Hi,
I’m working on a program that tries to infer the prior distribution (the distribution over means and covariance matrices) of a number of multivariate Normal categories given categorization responses provided for stimuli in the multi-dimensional space (program attached below). The program works just fine as long as the relevant covariances matrices are ‘sufficiently small’ but, for covariance matrices with larger values, I’m getting exceptions that the covariance matrices are not symmetric, even though they should be/are except for numerical accuracy. I’d appreciate any pointers, e.g., how I could use different types of operations to avoid these issues (which I suspect stem from numerical precision?).
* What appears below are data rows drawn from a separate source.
Definition work (s : dfs) : Z := sum_upto n (unseen (d_color s)) + left_all (d_stack s).

Lemma left_all_nonneg col child st : frames col child st -> 0 <= left_all st.
Proof.
  revert child. induction st as [|[v it] st IH]; intros child; simpl; [lia|]. intros [(_ & k & -> & Hk & _) H2].
  apply IH in H2. unfold left_of. simpl. rewrite n_before_S. lia.
Qed.

Lemma work_nonneg s : search s -> 0 <= work s.
Proof.
  intros [_ _ _ _ _ HF _]. apply left_all_nonneg in HF. unfold work.
  assert (0 <= sum_upto n (unseen (d_color s))); [|lia]. apply sum_upto_nonneg. intros i _. unfold unseen. case_decide; lia.
Qed.

(** ** The steps *)

Lemma depth_lt st w : NoDup st -> (forall v, v ∈ st -> (v < n)%nat) -> (w < n)%nat -> w ∉ st -> (length st < n)%nat.
Proof.
  intros HN Hst Hw Hni. assert (NoDup (w :: st)) as H1 by (by constructor).
  assert (w :: st ⊆+ seq 0 n) as H2%submseteq_length.
  { apply NoDup_submseteq; [done|]. intros x Hx. apply elem_of_seq. apply elem_of_cons in Hx as [->|Hx]; [lia|]. apply Hst in Hx. lia. }
  rewrite length_seq in H2. simpl in H2. lia.
Qed.

(** A service not seen yet is put on the stack of [s], whose top may wait for it. *)
Lemma push_spec s w D : length (d_color s) = n -> NoDup (d_stack s).*1 ->
  (forall v, v ∈ (d_stack s).*1 -> (v < n)%nat) -> (w < n)%nat -> w ∉ (d_stack s).*1 ->
  ends (push g s w) (fun s' => s' = Dfs (<[w := 1%nat]> (d_color s)) (d_height s) ((w, n_before w es) :: d_stack s)) D.
Proof.
  intros HL HN Hst Hw Hni. unfold push. apply ends_bind, ends_put; [lia|].
  apply ends_bind, (ends_get _ _ (n_before w es)); [apply off_at; lia|].
  rewrite (ro_n _ _ _ Hrows). pose proof (depth_lt _ w HN Hst Hw Hni) as Hd. rewrite length_fmap in Hd.
  destruct (Nat.leb_spec n (length (d_stack s))); [lia|]. by apply ends_ret.
Qed.
(* ===== verification/Heap.v ===== *)
(** * The queue of services that are ready (struct ready in ctl/graph.c)

    A binary heap in an array. The next service out is one without
    prerequisites, then one with the longest chain of dependents, then the one
    that comes first. *)

From S2P Require Import Prelude Build Link.

Definition ready_before (g : lgraph) (a b : nat) : built bool :=
  ia ← get (l_indeg g) a;
  ib ← get (l_indeg g) b;
  let ra := (ia =? 0)%nat in
  let rb := (ib =? 0)%nat in
  if negb (bool_decide (ra = rb)) then mret ra else
  ha ← get (l_height g) a;
  hb ← get (l_height g) b;
  if negb (ha =? hb)%nat then mret (hb <? ha)%nat
  else mret (a <? b)%nat.

Fixpoint sift_up (fuel : nat) (g : lgraph) (v : list nat) (i : nat) : built (list nat) :=
  match fuel with
  | O => Unfinished
  | S fuel' =>
      if (i =? 0)%nat then mret v else
      let p := ((i - 1) / 2)%nat in
      x ← get v i;
      y ← get v p;
      b ← ready_before g x y;
      if negb b then mret v else
      v ← put v i y;
      v ← put v p x;
      sift_up fuel' g v p
  end.

(** The array has room for [g->n] services. *)
Definition ready_push (g : lgraph) (q : list nat) (x : nat) : built (list nat) :=
  if (l_n g <=? length q)%nat then OutOfBounds
  else sift_up (S (length q)) g (q ++ [x]) (length q).

(** [v[c]] when [c] is in the heap and goes before [v[b]]. *)
Definition better (g : lgraph) (v : list nat) (c b : nat) : built nat :=
  if (c <? length v)%nat then
    x ← get v c;
    y ← get v b;
    t ← ready_before g x y;
    mret (if (t : bool) then c else b)
  else mret b.

Fixpoint sift_down (fuel : nat) (g : lgraph) (v : list nat) (i : nat) : built (list nat) :=
  match fuel with
  | O => Unfinished
  | S fuel' =>
      let l := (2 * i + 1)%nat in
      let r := (l + 1)%nat in
      b ← better g v l i;
      b ← better g v r b;
      if (b =? i)%nat then mret v else
      x ← get v i;
      y ← get v b;
      v ← put v i y;
      v ← put v b x;
      sift_down fuel' g v b
  end.

(** The last service takes the place of the first; with none left the array is
    empty and its first slot no longer counts. *)
Definition ready_pop (g : lgraph) (q : list nat) : built (nat * list nat) :=
  top ← get q 0;
  let m := (length q - 1)%nat in
  x ← get q m;
  let v := take m q in
  match v with
  | [] => mret (top, [])
  | _ =>
      v ← put v 0 x;
      v ← sift_down (S m) g v 0;
      mret (top, v)
  end.

(** ** The order of the queue *)

Section Order.
Context (g : lgraph).
(** All the strings of a service. *)
Lemma emit_strings s b : src_ok s -> Z.of_nat (length b) + per_service < 4294967296 ->
  let '(name_at, b1) := blob_add b (s_name s) in
  let '(script_at, b2) := match s_script s with Some sc => blob_add b1 sc | None => (NG_NO_SCRIPT, b1) end in
  let '(xflag, exec_at, b3) := emit_exec s b2 in
  (holds b3 name_at (s_name s ++ [0]) /\
   match s_script s with Some sc => holds b3 script_at (sc ++ [0]) | None => script_at = NG_NO_SCRIPT end /\
   exec_built b3 s xflag exec_at) /\
  (word name_at /\ word script_at /\ word exec_at) /\ adds b b3 per_service /\ closed b3.
Proof.
  intros Hs Hb. unfold per_service in *. pose proof (name_length s Hs) as Hl. unfold NG_MAX_NAME in Hl. unfold blob_add at 1.
  rewrite u32_small by lia. set (b1 := b ++ s_name s ++ [0]).
  assert (adds b b1 256) as A1.
  { constructor. eexists. split; [done|]. rewrite length_app, Forall_app. cbn [length]. split_ands; [lia|apply text_bytes, Hs|apply nul_byte]. }
  assert (Z.of_nat (length b1) <= Z.of_nat (length b) + 256) as L1 by (unfold b1; rewrite !length_app; cbn [length]; lia).
  assert (closed b1) as C1 by (exists (b ++ s_name s); unfold b1; by rewrite app_assoc).
  pose proof (emit_script_spec s b1 Hs ltac:(lia) C1) as H2.
  destruct (match s_script s with Some _ => _ | None => _ end) as [script_at b2]. destruct H2 as (H2 & A2 & R2 & C2).
  pose proof (adds_trans _ _ _ _ _ A1 A2) as A12. pose proof A12 as [(x2 & E2 & Hx2 & _)].
  pose proof (emit_exec_spec s b2 Hs) as H3. pose proof (emit_exec_closed s b2 C2) as C3.
  destruct (emit_exec s b2) as [[xf exec_at] b3]. destruct H3 as (H3 & A3 & R3); [rewrite E2, length_app; lia|].
  pose proof A3 as [(x3 & E3 & _)]. split_ands; try done.
  - rewrite E3. apply holds_grow. destruct A2 as [(x & -> & _)]. apply holds_grow, holds_end.
  - destruct (s_script s); [rewrite E3; by apply holds_grow|done].
  - unfold word. lia.
  - apply (adds_trans _ _ _ _ _ A12 A3).
Qed.
Lemma pass_service i : (i < n)%nat -> verify_service img h (Z.of_nat i) = VOk tt.
Proof.
  intros Hi. destruct (Hplace i Hi) as (s & d & sv & pl & HP). unfold verify_service.
  eapply pass_on; [apply (la_svc _ _ _ _ _ _ HL), HP|]. eapply pass_on; [apply (la_roff _ _ _ _ _ _ HL); lia|].
  replace (Z.of_nat i + 1) with (Z.of_nat (S i)) by lia. eapply pass_on; [apply (la_roff _ _ _ _ _ _ HL); lia|].
  pose proof (n_before_S i es) as HS.
  assert (n_before (S i) es <= length es)%nat by apply length_filter. rewrite (la_m _ _ _ _ _ _ HL).
  apply pass_if; [lia|]. apply (pass_on _ tt).
  - apply vfor_ok. intros k Hk. replace k with (Z.of_nat (n_before i es + Z.to_nat (k - Z.of_nat (n_before i es)))) by lia.
    eapply pass_edge; [done|]. lia.
  - eapply pass_on; [by eapply pass_fields|]. eapply pass_on; [by eapply pass_strings|]. by eapply pass_policy.
Qed.

(** ** The cross checks *)

Context (Himg : Forall is_byte img) (Hh : hdr_ok img h) (Hlo : loop_ok img h).
Context (names : list bytes) (Hnames : NoDup names).
Context (Hname : forall i s d sv pl, at_place i s d sv pl -> names !! i = Some (s_name s)).

Lemma pass_counts : returns (vfold (Z.to_nat (n_edges h)) 0 (replicate (Z.to_nat (n_svc h)) 0) (count_edge img h))
  (fun sc => length sc = n /\ forall v, (v < n)%nat -> sc !! v = Some (Z.of_nat (n_into v es))).
Proof.
  rewrite (la_n _ _ _ _ _ _ HL), (la_m _ _ _ _ _ _ HL), !Nat2Z.id. eapply returns_mono.
  - apply (returns_vfold (fun k sc => length sc = n /\
      forall v, (v < n)%nat -> sc !! v = Some (Z.of_nat (n_into v (take (Z.to_nat k) es))))).
    + rewrite length_replicate. split; [done|]. intros v Hv. by rewrite lookup_replicate_2 by lia.
    + intros k sc Hk [HLs HS]. destruct (lookup_lt_is_Some_2 es (Z.to_nat k)) as [e He]; [lia|].
      pose proof (la_ridx _ _ _ _ _ _ HL _ _ He) as Hi. rewrite Z2Nat.id in Hi by lia.
      apply list_elem_of_lookup_2 in He as Hin. rewrite Forall_forall in Hfwd. specialize (Hfwd e Hin).
      unfold count_edge. rewrite Hi. simpl. rewrite Nat2Z.id, HS by lia. simpl. rewrite length_insert. split; [done|].
      replace (Z.to_nat (k + 1)) with (S (Z.to_nat k)) by lia. intros v Hv.
      rewrite (take_S_r _ _ _ He), n_into_snoc. case_decide as Hd.
      * subst v. rewrite list_lookup_insert_eq by lia. f_equal. rewrite u32_small; [lia|].
        assert (n_into e.2 (take (Z.to_nat k) es) <= length es)%nat.
        { unfold n_into. etransitivity; [apply length_filter|]. rewrite length_take. lia. }
        pose proof (ho_m_max _ _ Hh). pose proof (ho_len _ _ Hh). pose proof (ho_ridx _ _ Hh). rewrite (la_m _ _ _ _ _ _ HL) in *. lia.
      * rewrite list_lookup_insert_ne by done. rewrite HS by done. f_equal. lia.
  - intros sc [HLs HS]. split; [done|]. intros v Hv. rewrite HS by done. by rewrite Z.add_0_l, Nat2Z.id, firstn_all.
Qed.

Lemma pass_indegree sc i : (i < n)%nat -> length sc = n -> (forall v, (v < n)%nat -> sc !! v = Some (Z.of_nat (n_into v es))) ->
  check_indegree img h sc (Z.of_nat i) = VOk tt.
Proof.
  intros Hi _ Hsc. destruct (Hplace i Hi) as (s & d & sv & pl & HP). unfold check_indegree.
  eapply pass_on; [apply (la_svc _ _ _ _ _ _ HL), HP|]. rewrite Nat2Z.id, Hsc by done. cbn [of_opt vbind].
  apply pass_last. by rewrite (sb_unmet _ _ _ _ _ _ (ap_built _ _ _ _ _ HP)), Z.eqb_refl.
Qed.

(** The name of service [i] is not among those before it. *)
Lemma name_probe_new fuel tab i mask at_ s d sv pl why : at_place i s d sv pl ->
  (forall j x, tab !! j = Some x -> 0 <= x <= Z.of_nat i) ->
  name_probe fuel img h tab mask (Z.of_nat i) at_ (s_name s) <> VBad why.
Proof.
  intros HP Htab. revert at_. induction fuel as [|fuel IH]; intros at_; [done|]. cbn [name_probe].
  destruct (tab !! Z.to_nat at_) as [x|] eqn:Hx; [|done]. cbn [of_opt vbind]. destruct (Z.eqb_spec x 0); [done|].
  pose proof (Htab _ _ Hx). pose proof (ap_svc _ _ _ _ _ HP) as Hi%lookup_lt_Some.
  destruct (Hplace (Z.to_nat (x - 1)) ltac:(lia)) as (s' & d' & sv' & pl' & HP').
  destruct (place_name _ _ _ _ _ HP') as [_ Hc]. pose proof (la_svc _ _ _ _ _ _ HL _ _ (ap_svc _ _ _ _ _ HP')) as Hs'.
  rewrite Z2Nat.id in Hs' by lia. rewrite Hs'. cbn [vbind]. rewrite Hc. cbn [vbind].
  destruct (bytes_eqb (s_name s') (s_name s)) eqn:Hb; [|apply IH]. exfalso. apply bytes_eqb_eq in Hb.
  pose proof (Hname _ _ _ _ _ HP) as N1. pose proof (Hname _ _ _ _ _ HP') as N2. rewrite Hb in N2.
  pose proof (NoDup_lookup _ _ _ _ Hnames N1 N2). lia.
Qed.

Lemma pass_names k : 0 <= k -> Z.of_nat n < 2 ^ k ->
  returns (vfold (Z.to_nat (n_svc h)) 0 (replicate (Z.to_nat (2 ^ k)) 0) (check_name img h (2 ^ k))) (fun _ => True).
Proof.
  intros Hk Hroom. rewrite <- (la_n _ _ _ _ _ _ HL) in Hroom. pose proof (N_pos k Hk) as HN. pose proof (ho_n _ _ Hh) as Hn0.
  eapply returns_mono; [apply (returns_vfold (tab_inv img h k))|done].
  - constructor; try lia.
    + apply length_replicate.
    + intros j s [-> _]%lookup_replicate. lia.
    + by rewrite cnt_replicate.
  - intros q tab Hq HI. apply returns_safe; [apply check_name_safe; (done || lia)|]. intros why.
    destruct (Hplace (Z.to_nat q)) as (s & d & sv & pl & HP); [rewrite (la_n _ _ _ _ _ _ HL) in Hq; lia|].
    destruct (place_name _ _ _ _ _ HP) as [_ Hc]. pose proof (la_svc _ _ _ _ _ _ HL _ _ (ap_svc _ _ _ _ _ HP)) as Hs.
    pose proof (name_probe_new (Z.to_nat (2 ^ k)) tab _ (2 ^ k - 1) (Z.land (name_hash (s_name s)) (2 ^ k - 1)) _ _ _ _ why HP) as Hp.
    rewrite Z2Nat.id in * by lia. unfold check_name. rewrite Hs. cbn [vbind]. rewrite Hc. cbn [vbind].
    apply Hp. intros j x Hx. by apply (ti_slot _ _ _ _ _ HI) in Hx.
Qed.
(* ===== verification/Argv.v ===== *)
(** * What a child executes (child_exec and exec_direct in src/spawn.c)

    After the fork the child builds its argument vector from the strings of the
    image, in an array of fixed size on its stack, and execs. A service with
    arguments of its own interpreter, or a bare command, is executed as it is;
    any other script goes to the shell. When nothing can be executed the child
    leaves a message for the log of the service and a status. *)

From stdpp Require Import sorting.
From stdpp Require Import sorting relations.
From S2P Require Import Prelude Ngraph PidMap Verify Build Link Visit Schedule Desc Layout Emit Pass Assemble Built.

Definition NG_SHELL : bytes := bs "/bin/bash".
Definition NG_SHELL_ARGV0 : bytes := bs "bash".
Definition NG_PATH : bytes := bs "PATH=/usr/local/sbin:/usr/local/bin:/usr/sbin:/usr/bin:/sbin:/bin".

(** [sizeof(NG_PATH) + NG_MAX_INTERP] *)
Definition EXEC_PATH_MAX : Z := Z.of_nat (length NG_PATH) + 1 + NG_MAX_INTERP.

Definition E_NOENT : Z := 2.
Definition E_NOEXEC : Z := 8.
Definition E_ACCES : Z := 13.
Definition E_NOTDIR : Z := 20.

(** ** Buffers of fixed size *)

(** [argv[k++] = s], and the NULL at the end. *)
Definition ARGV_SLOTS : Z := NG_MAX_EXEC_ARGS + 2.

Definition arg_put (argv : list bytes) (s : bytes) : vres (list bytes) :=
  if ARGV_SLOTS <=? Z.of_nat (length argv) then VFault else VOk (argv ++ [s]).

Definition arg_null (argv : list bytes) : vres (list bytes) :=
  if ARGV_SLOTS <=? Z.of_nat (length argv) then VFault else VOk argv.

(** [dst] of [cap] bytes holds [at] bytes so far. *)
Definition put_str (cap : Z) (dst s : bytes) : vres bytes :=
  if cap <? Z.of_nat (length dst + length s) then VFault else VOk (dst ++ s).

(** The digits of [v], the last first, in the slots left of [tmp]. *)
Fixpoint num_digits (slots : nat) (v : Z) (tmp : bytes) : vres bytes :=
  match slots with
  | O => VFault
  | S slots' =>
      let tmp := tmp ++ [48 + v mod 10] in
      if v / 10 =? 0 then VOk tmp else num_digits slots' (v / 10) tmp
  end.

Definition put_num (cap : Z) (dst : bytes) (v : Z) : vres bytes :=
  (vlet tmp := num_digits 10 v [] in put_str cap dst (reverse tmp))%vres.

(** The path tried: a directory, a slash and the command, with its NUL. *)
Definition put_path (s : bytes) : vres bytes :=
  if EXEC_PATH_MAX + 1 <? Z.of_nat (length s) + 1 then VFault else VOk s.

(** ** The search for a command *)

(** The text before the first [c], and the text after it. *)
Fixpoint str_cut (s : bytes) (c : Z) : bytes * bytes :=
  match s with
  | [] => ([], [])
  | x :: s' => if x =? c then ([], s') else let '(t, r) := str_cut s' c in (x :: t, r)
  end.

(** [execve] either replaces the process or gives an errno. *)
Inductive tried :=
  | Runs (prog : bytes) (argv : list bytes)
  | Fails (prog : bytes) (err : Z).

Section Exec.
Context (execve : bytes -> list bytes -> option Z).

(** The loop over the directories: [inl] when the command runs, else the errno
    to report and the directory it came from. *)
Fixpoint path_search (fuel : nat) (dirs cmd : bytes) (argv : list bytes) (err : Z) (hit : bytes)
    : vres (tried + Z * bytes) :=
  match dirs with
  | [] => VOk (inr (err, hit))
  | _ =>
      match fuel with
      | O => VDiverge
      | S fuel' =>
          let '(d, dirs') := str_cut dirs 58 in
          (vlet path := put_path (d ++ [47] ++ cmd) in
           match execve path argv with
           | None => VOk (inl (Runs path argv))
           | Some e =>
               if (e =? E_NOENT) || (e =? E_NOTDIR) then path_search fuel' dirs' cmd argv err hit
               else if negb (e =? E_ACCES) then VOk (inr (e, d))
               else path_search fuel' dirs' cmd argv e d
           end)%vres
      end
  end.

(** What follows when [path] was found and gave [err]. *)
Definition exec_found (argv : list bytes) (path : bytes) (err : Z) : tried :=
  if negb (err =? E_NOEXEC) then Fails path err
  else
    let argv := [NG_SHELL_ARGV0; path] ++ drop 2 argv in
    match execve NG_SHELL argv with
    | None => Runs NG_SHELL argv
    | Some e => Fails NG_SHELL e
    end.

(** [argv[0]] is free, the command is [argv[1]]. *)
Definition exec_direct (argv : list bytes) : vres tried :=
  (vlet cmd := of_opt (argv !! 1%nat) in
   if existsb (Z.eqb 47) cmd then
     vlet path := put_path cmd in
     match execve path (drop 1 argv) with
     | None => VOk (Runs path (drop 1 argv))
     | Some e => VOk (exec_found argv path e)
     end
   else
     vlet r := path_search (length NG_PATH) (drop 5 NG_PATH) cmd (drop 1 argv) E_NOENT [] in
     match r with
     | inl t => VOk t
     | inr (err, hit) =>
         if (length hit =? 0)%nat then VOk (Fails cmd err)
         else vlet path := put_path (hit ++ [47] ++ cmd) in VOk (exec_found argv path err)
     end)%vres.
(* ===== verification/Sample.v ===== *)
(** * Three services, compiled

    A target [basic] that needs a daemon [dbus] and a oneshot [fs], which the
    daemon needs too: the theorems about the graph compiler at this directory. *)

From stdpp Require Import sorting.
From S2P Require Import Prelude Ngraph Verify Build Link Visit Heap Schedule Compiler Desc Layout Emit Built Argv.

Definition sample_src (nm : string) (script : option bytes) (ty : Z) (pre direct depon : list bytes) : src :=
  Src (bs nm) script ty 0 false 0 0 0 0 0 0 0 depon [] pre [] direct.

Definition sample : list src :=
  [ sample_src "basic" None NG_TYPE_TARGET [] [] [bs "fs"; bs "dbus"];
    sample_src "dbus" (Some (bs "exec dbusd -n")) NG_TYPE_DAEMON [] [bs "dbusd"; bs "-n"] [bs "fs"];
    sample_src "fs" (Some (bs "mount -a")) NG_TYPE_ONESHOT [bs "/bin/sh"; bs "-e"] [] [] ].

Definition sample_edges : list arc := [(1, 0); (2, 0); (2, 1)]%nat.

Definition sample_graph : lgraph := Eval vm_compute in
  match link_graph sample with Built (_, g) => g | _ => LGraph 0 [] [] [] [] end.

Lemma sample_linked : link_graph sample = Built (sample_edges, sample_graph).
Proof. vm_compute. reflexivity. Qed.

Lemma sample_names : NoDup (s_name <$> sample).
Proof. apply NoDup_ListNoDup. repeat constructor; simpl; intuition discriminate. Qed.

Lemma link_graph_outcome_witness : match link_graph sample with
  | Built (es, g) => (forall e, e ∈ es <-> declared sample e) /\ forall p, ~ closed_walk es p
  | _ => False
  end.
Proof.
  pose proof (link_graph_outcome sample sample_names) as H. rewrite sample_linked in *.
  destruct H as (H1 & _ & _ & H2). by split.
Defined.

Lemma heights_longest_witness : exists h, l_height sample_graph !! 2%nat = Some h /\
  (forall l, walk sample_edges (2%nat :: l) -> (length l <= h)%nat) /\
  (exists l, walk sample_edges (2%nat :: l) /\ length l = h).
Proof. apply (heights_longest sample sample_edges sample_graph 2%nat sample_names sample_linked). simpl. lia. Defined.

Lemma schedule_is_list_scheduling_witness :
  schedule sample_graph = Built [2; 1; 0]%nat.
Proof.
  destruct (schedule_is_list_scheduling sample sample_edges sample_graph sample_names sample_linked) as [-> _].
  vm_compute. reflexivity.
Defined.

Lemma order_graph_forward_witness : exists o, order_graph sample_edges sample_graph = Built o /\
  Forall (fun e => (e.1 < e.2 < 3)%nat) (o_edges o) /\ o_nroots o = 1%nat.
Proof.
  destruct (order_graph_forward sample sample_edges sample_graph sample_names sample_linked)
    as (o & Ho & _ & _ & _ & Hf & _).
  exists o. split; [done|]. split; [exact Hf|]. vm_compute in Ho. by injection Ho as <-.
Defined.

(** ** The image *)

Lemma text_bs s : forallb (fun c => (0 <? c) && (c <? 256)) (bs s) = true -> text (bs s).
Proof. intros H. apply Forall_forall. intros c Hc%list_elem_of_In. rewrite forallb_forall in H. specialize (H c Hc). lia. Qed.

Lemma arg_bs s : forallb (fun c => (0 <? c) && (c <? 256)) (bs s) = true -> bs s <> [] ->
  Z.of_nat (length (bs s)) <= NG_MAX_EXEC_ARG -> arg_ok (bs s).
Proof. intros H1 H2 H3. split; [by apply text_bs|by split]. Qed.

Lemma sample_ok : Forall src_ok sample.
Proof.
  unfold sample. repeat (apply Forall_cons; split); [..|constructor]; constructor; simpl; try done; try (by apply text_bs); auto.
  - split; [by apply text_bs|done].
  - intros _. split; [done|]. split; [|split; [|done]].
    + split; [by apply text_bs|]. split_ands; try done. right. intros H%list_elem_of_In. simpl in H. intuition discriminate.
    + apply Forall_cons. split; [by apply arg_bs|constructor].
  - split; [by apply text_bs|done].
  - split_ands; try done. repeat (apply Forall_cons; split); [by apply arg_bs|by apply arg_bs|constructor].
Qed.

Definition sample_image : bytes := Eval vm_compute in
  match build_image true 4096 sample 7 with Built (img, _) => img | _ => [] end.

Lemma sample_built : build_image true 4096 sample 7 = Built (sample_image, 1%nat).
Proof. vm_compute. reflexivity. Qed.

Lemma build_image_accepted_witness : ng_verify true 8192 sample_image = VOk tt.
Proof.
  pose proof (build_image_accepted 4096 sample 7 sample_ok sample_names) as H. rewrite sample_built in H.
  apply H; [by compute|done|by compute|done].
Defined.

Lemma build_image_decodes_witness : exists gr order h, decode sample_image = VOk gr /\ graph_of sample order gr /\
  rd_hdr sample_image = VOk h /\ srcs_hash h = 7.
Proof.
  apply (build_image_decodes 4096 sample 7 sample_image 1%nat sample_ok sample_names); [by compute|done|by compute|apply sample_built].
Defined.

(** ** The children *)

Definition sample_hdr : ng_hdr := Eval vm_compute in
  match rd_hdr sample_image with VOk h => h | _ => NgHdr 0 0 0 0 0 0 0 0 0 0 0 0 0 0 0 end.

Definition sample_svc : ng_svc := Eval vm_compute in
  match ng_svcs sample_image sample_hdr 1 with VOk s => s | _ => NgSvc 0 0 0 0 0 0 0 end.

(** Only files of /usr/bin can be executed. *)
Definition sample_execve (path : bytes) (argv : list bytes) : option Z :=
  if bytes_eqb (take 9 path) (bs "/usr/bin/") then None else Some E_NOENT.

Lemma sample_bytes : Forall is_byte sample_image.
Proof. unfold sample_image. repeat (apply Forall_cons; split); try (unfold is_byte; lia). constructor. Qed.

Lemma child_exec_bounded_witness : exists e, child_exec sample_execve sample_image sample_hdr 1 = VOk e.
Proof.
  apply (child_exec_bounded sample_execve true 8192 sample_image sample_hdr 1 sample_svc sample_bytes);
    [vm_compute; reflexivity|vm_compute; reflexivity|vm_compute; split; congruence|vm_compute; reflexivity|done].
Defined.

Lemma child_runs_service_witness : child_run sample_execve sample_image sample_hdr 1 = VOk (Runs (bs "/usr/bin/dbusd") [bs "dbusd"; bs "-n"]) /\
  exists order, order ≡ₚ seq 0 3 /\ forall i x s sc, order !! i = Some x -> sample !! x = Some s ->
    s_script s = Some sc -> child_run sample_execve sample_image sample_hdr (Z.of_nat i) = intended sample_execve s sc.
Proof.
  split; [vm_compute; reflexivity|].
  apply (child_runs_service sample_execve 4096 sample 7 sample_image 1%nat sample_hdr sample_ok sample_names);
    [by compute|done|by compute|apply sample_built|vm_compute; reflexivity].
Defined.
Here is an example error message (all errors involve large values):
Chain 3: Exception: model_mvg_conj_sufficient_stats_lapse_namespace::write_array: S_n is not symmetric. S_n[1,2] = -5.36654e+06, but S_n[2,1] = -5.36654e+06 (in 'mvg_conj_sufficient_stats_lapse', line 73, column 2 to column 25)
The stan model uses the Normal-Inverse-Wishart (NIW) prior described in Murphy (2012), and update it with the sufficient statistics (sample means, covariances, and counts of each category that subjects observed during ‘exposure’). The objective function is the likelihood of subjects’ categorization responses to test stimuli during test. This likelihood is multinomial density based the predicted probabilities of each category. That predicted probability results from applying Bayes theorem over prior category probabilities p(cat) [assumed to be uniform for now] and the category likelihood for the stimulus \mathcal{T}(stimulus | m_{n,cat}, \frac{1}{\kappa_{n,cat}(\nu_{n,cat} - D + 1)}S_{n,cat}, \nu_{n,cat} - D + 1)—the posterior predictive of the updated NIW after having seen n observations of a category during ‘exposure’, NIW(\mu_{cat}, \Sigma_{cat} | m_n, S_n, \kappa_n, \nu_n) (following Murphy). D is the dimensionality of the data (and the multivariate Normal categories).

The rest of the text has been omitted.